The problem: Each line below that includes "size" counts once; report the total and nothing more.

Data excerpts:
(** A delivery of [m] to a connection was attempted. *)
Definition attempted (websocket : WebSocket) (m : message) (t : list effect) :
  Prop :=
  ∃ r, SendJson websocket m r ∈ t.

(** ** Broadcast with other tasks running at its suspension points

    [await connection.send_json(message)] suspends the broadcasting task.
    [env connection] lists the registry operations that other sessions
    perform while the send to [connection] is suspended: [Register] for
    the registry update of a [connect], [Unregister] for a [disconnect].
    The outer loop runs on the live mapping: the iterator of [items()]
    remembers the size of the dictionary at its creation and its
    position, and raises [RuntimeError] at the next step when the size
    has changed. When keys were both deleted and added so that the size
    is the same, what the iterator yields depends on the layout of the
    dictionary's entry table, which a finite map does not keep; no
    property below rests on such a run. *)

Definition interfere (l : list op) (mgr : ConnectionManager) :
  ConnectionManager :=
  foldl apply_op mgr l.

Fixpoint live_connections (send : WebSocket → option exn)
    (env : WebSocket → list op) (m : message)
    (admin_username : string) (connections : list WebSocket)
    (disconnected : list (WebSocket * string)) :
  M (list (WebSocket * string)) :=
  match connections with
  | [] => mret disconnected
  | connection :: rest =>
      disconnected' ←
        try_except
          (emit (SendJson connection m (send connection)) ;;
           modify (interfere (env connection)) ;;
           match send connection with
           | None => mret disconnected
           | Some e => raise e
           end)
          Exception
          (λ _, emit LogError ;;
                mret (disconnected ++ [(connection, admin_username)]));
      live_connections send env m admin_username rest disconnected'
  end.

(** [n] entries remain to be visited: the position is [used - n]. *)
Fixpoint live_items (send : WebSocket → option exn)
    (env : WebSocket → list op) (m : message)
    (exclude_admin : option string) (used n : nat)
    (disconnected : list (WebSocket * string)) :
  M (list (WebSocket * string)) := λ mgr,
  let items := map_to_list (active_connections mgr) in
  if decide (length items = used) then
    match items !! (used - n)%nat, n with
    | Some (admin_username, connections), S n' =>
        if excluded exclude_admin admin_username
        then live_items send env m exclude_admin used n' disconnected mgr
        else
          (disconnected' ←
             live_connections send env m admin_username
               (elements connections) disconnected;
           live_items send env m exclude_admin used n' disconnected') mgr
    | _, _ => ret disconnected mgr
    end
  else raise RuntimeError mgr.

(** No other task runs during the sends. *)
Definition quiet : WebSocket → list op := λ _, [].

Definition broadcast_live (send : WebSocket → option exn)
    (env : WebSocket → list op) (m : message)
    (exclude_admin : option string) : M unit := λ mgr,
  let used := length (map_to_list (active_connections mgr)) in
  (disconnected ← live_items send env m exclude_admin used used [];
   modify (clean_up disconnected)) mgr.

(** ** The session handler

    The text of an inbound frame is represented by what [json.loads]
    makes of it: [Ok] of a JSON object with the value of its ["type"] key
    ([None] when the key is absent or is not a string), [Ok] of any other
    JSON value (number, string, list, [null]), or [Raise] of the
    exception of the parser. A text that is not JSON makes it raise
    [JSONDecodeError]; a text nested too deep makes it raise
    [RecursionError], and an integer literal beyond the digit limit a
    plain [ValueError]. *)

Inductive json : Type :=
  | JObject (type : option string)
  | JOther.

Answer to the problem: 3